Learning Rules That Classify Ocular Fundus
Images for Glaucoma Diagnosis

Fumio Mizoguchi1, Hayato Ohwada1, Makiko Daidoji1 and Shiroteru Shirato2

1 Science University of Tokyo
Noda, Chiba 278, Japan
2 Department of Ophthalmology,
University of Tokyo, Japan


Abstract. This paper provides an empirical study of an Inductive Logic
Programming (ILP) method through the application to classifying ocular
fundus images for glaucoma diagnosis. Key issues in this study are not
only dealing with low-level measurement data such as image, but also
producing diagnostic rules that are readable and comprehensive for 
interactions to medical experts. For this purpose, we develop a 
constraint-directed ILP system, GKS, that handles both symbolic and numerical
data, and produce Horn clauses with numerical constraints. Furthermore,
we provide GKS with a sequential learning facility where GKS 
repeatedly generates a single best rule which becomes background knowledge
for the next learning phase.
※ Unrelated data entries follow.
Lemma add_entry_waiting s th w rest o o' e :
  threads s !! cur = Some th -> wait th = w :: rest ->
  waiting (add_entry s cur o) o' e <-> waiting s o' e \/ (o' = o /\ e = mk_entry cur (w_addr w) (length (w_objs w))).
Proof.
  intros Ht Hw. rewrite (add_entry_eq s th w rest o Ht Hw). unfold waiting. cbn [threads add_queue set_queue set_objs set_threads].
  destruct (decide (e_thread e = cur)) as [E|E].
  - rewrite E, lookup_insert_eq, Ht. split.
    + intros (th' & w' & [= <-] & H2 & H3 & H4). cbn [wait set_wait] in H2. apply elem_of_cons in H2 as [->|H2].
      * cbn [w_addr w_objs grow] in *. destruct (decide (e_index e < length (w_objs w))%nat) as [Hl|Hl].
        -- left. exists th, w. rewrite lookup_app_l in H4 by done. rewrite Hw. split; [done|]. split; [by left|done].
        -- rewrite lookup_app_r in H4 by lia. destruct (e_index e - length (w_objs w))%nat eqn:Ei; [|done]. cbn in H4. injection H4 as <-.
           right. split; [done|]. destruct e. cbn in *. subst. f_equal. lia.
      * left. exists th, w'. rewrite Hw. split; [done|]. split; [by right|done].
    + intros [(th' & w' & [= <-] & H2 & H3 & H4)|[-> ->]].
      * rewrite Hw in H2. apply elem_of_cons in H2 as [->|H2].
        -- eexists _, (grow w [o]). split; [done|]. split; [by left|]. split; [done|]. cbn. by apply lookup_app_l_Some.
        -- eexists _, w'. split; [done|]. split; [by right|done].
      * eexists _, (grow w [o]). split; [done|]. split; [by left|]. split; [done|]. cbn. by rewrite lookup_app_r, Nat.sub_diag by done.
  - rewrite lookup_insert_ne by congruence. split; [by left|]. intros [?|[_ ->]]; [done|]. by destruct E.
Qed.
(** A request that only reports an error. *)
Lemma request_error {A} held calm s err (a : A) :
  sync_inv held [] s -> request_ok held calm s (set_error err ;;; ret (Some (s, a))).
Proof. intros I e. by eexists s, a, _. Qed.

Lemma select_on_run held s addr sop op_size cookie flags when :
  sync_inv held [] s -> magic_held held -> is_Some (threads s !! cur) -> fresh_wait current s addr ->
  room_for s MAXIMUM_WAIT_OBJECTS -> distinct_objects s sop op_size ->
  request_ok held (not_nested s sop) s (select_on current s addr sop op_size cookie flags when).
Proof.
  intros I Mh Ht Hf Hroom Hd. pose proof (magic_held_alive held s Mh I) as M. unfold select_on.
  assert (Hmany : forall sel, (sel = SELECT_WAIT_ALL -> NoDup (targets current s (handle_word sop <$> seq 0 (Z.to_nat (u32 (op_size - 4) / 4))))) ->
    request_ok held (not_nested s sop) s
      (if (op_size <? 4) || (MAXIMUM_WAIT_OBJECTS <? u32 (op_size - 4) / 4) then set_error STATUS_INVALID_PARAMETER ;;; ret (Some (s, true))
       else let* r := wait_on_handles current s addr sel (handle_word sop <$> seq 0 (Z.to_nat (u32 (op_size - 4) / 4))) flags when in
            let? (s, ok) := r in if negb ok then ret (Some (s, true)) else start_wait current s cookie)).
  { intros sel Hn. destruct ((op_size <? 4) || (MAXIMUM_WAIT_OBJECTS <? u32 (op_size - 4) / 4)) eqn:Eb; [by apply request_error|].
    apply orb_false_iff in Eb as [_ Eb]. apply Z.ltb_ge in Eb. eapply request_weaken; [apply select_wait_run|]; try done.
    rewrite length_fmap, length_seq. unfold MAXIMUM_WAIT_OBJECTS in *. lia. }
  unfold distinct_objects, wait_handles in *. destruct (op sop) eqn:Eop; [|by apply Hmany|by apply Hmany; auto| |by apply request_error].
  - intros e. destruct (wait_on_run current held s addr SELECT_NONE [] flags when e I Ht Hf) as (s1 & b & e1 & E & I1 & R); try done.
    { by intros o ?%not_elem_of_nil. } { intros o m Hm. specialize (Hroom o m Hm). unfold MAXIMUM_WAIT_OBJECTS in Hroom. cbn. lia. }
    rewrite (bind_run _ _ _ _ _ E). cbn [on_some]. destruct b; cbn [negb].
    + destruct (start_request held s s1 addr SELECT_NONE flags when _ cookie e1 I I1 R) as (s' & a & e' & ?). exists s', a, e'. tauto.
    + destruct (no_wait held s s1 I I1 R e1) as (s' & a & e' & ?). exists s', a, e'. tauto.
  - destruct (Z.eqb_spec (handle_word sop 1) 0) as [Hz|Hnz]; [eapply request_weaken; [apply select_wait_run|]; done|]. intros e.
    destruct (wait_on_handles_run current held s addr SELECT_SIGNAL_AND_WAIT [handle_word sop 0] flags when e I M Ht Hf) as (s1 & b & e1 & E & I1 & R); try done.
    rewrite (bind_run _ _ _ _ _ E). cbn [on_some]. destruct b; cbn [negb].
    + destruct (signal_and_wait held s s1 addr flags when _ (handle_word sop 1) cookie e1 I I1 (magic_held_alive held s1 Mh I1) R)
        as (s' & b & e' & E' & I' & V' & Q'). exists s', b, e'. split; [done|]. split; [done|]. split; [done|]. intros Hc. apply Q'.
      destruct (Hc Eop Hnz) as [Hnil Hne]. split; [done|]. intros o. rewrite (evolves_target s s1) by apply R. intros Ho Hin.
      apply list_elem_of_omap in Hin as (h & Hh & Eh). apply list_elem_of_singleton in Hh as ->. congruence.
    + destruct (no_wait held s s1 I I1 R e1) as (s' & a & e' & ?). exists s', a, e'. tauto.
Qed.
End requests.
(* ===== verification/SyncClaims.v ===== *)
(** * Correctness of waits and synchronisation objects

    The theorems on server/thread.c, event.c, semaphore.c and mutex.c: the
    invariant, completion of every operation, no lost wakeups, the abstract
    machine, the end of a thread, and three places where the code goes wrong. *)

From Stdlib Require Import ZArith Lia.
From stdpp Require Import base list numbers option gmap.
From S2P Require Import Prelude Handles HandleTheorems HandleCounts HandleSteps Sync SyncRequests SyncInvariant SyncWaits.
From S2P Require Import SyncWakeup SyncOps SyncSelect SyncSignal SyncHandlers SyncThreads SyncExit SyncSpec.

#[local] Open Scope Z_scope.

(** ** Scripts: concrete sequences of operations *)

(** The addresses of the operations of the three types, and of the others. *)
Definition ex_ops : object_ops := mk_ops (fun _ a => a) (fun _ _ _ => true).

Definition ex_step : list Z * sync -> list Z * sync -> Prop := sync_step 1 2 3 (fun _ => ex_ops).

Definition ex_exec (s : sync) (o : sync_op) : option sync := fst (exec 1 2 3 (fun _ => ex_ops) s o (mk_senv 0 [])).

Inductive command :=
  | Do (o : sync_op)
  | Tick (now mono : Z)
  | Process (p : Z)
  | Thread (t p : Z).

(** Tests for what an operation relies on. *)
Definition magic_check (c : current_t) (held : list Z) : bool :=
  bool_decide (cur_thread c ∈ held) && bool_decide (cur_process c ∈ held) &&
  bool_decide (cur_token c = None) && bool_decide (cur_impersonation c = None) && bool_decide (cur_process_token c = None).

Definition room_check (s : sync) (n : Z) : bool :=
  forallb (fun p => match p.2 with Mutex m => mutex_count m + Z.of_nat (length (queue s p.1)) + n <? 2 ^ 32 | _ => true end)
    (map_to_list (sync_objects s)).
Since the learning target for this application
is the abnormality of each segment in image, generated rules represent
the relationships between abnormal segments. Since such relationships
can be interpreted as qualitative rules and be used as diagnostic rules 
directly, the present method provides automatic construction of knowledge
base from experts accumulated diagnostic experience. Furthermore, the
experimental result shows that induced rules have high statistical 
performance. The present study indicates the advantage and possibility of
the ILP approach to medical diagnosis from measurement data.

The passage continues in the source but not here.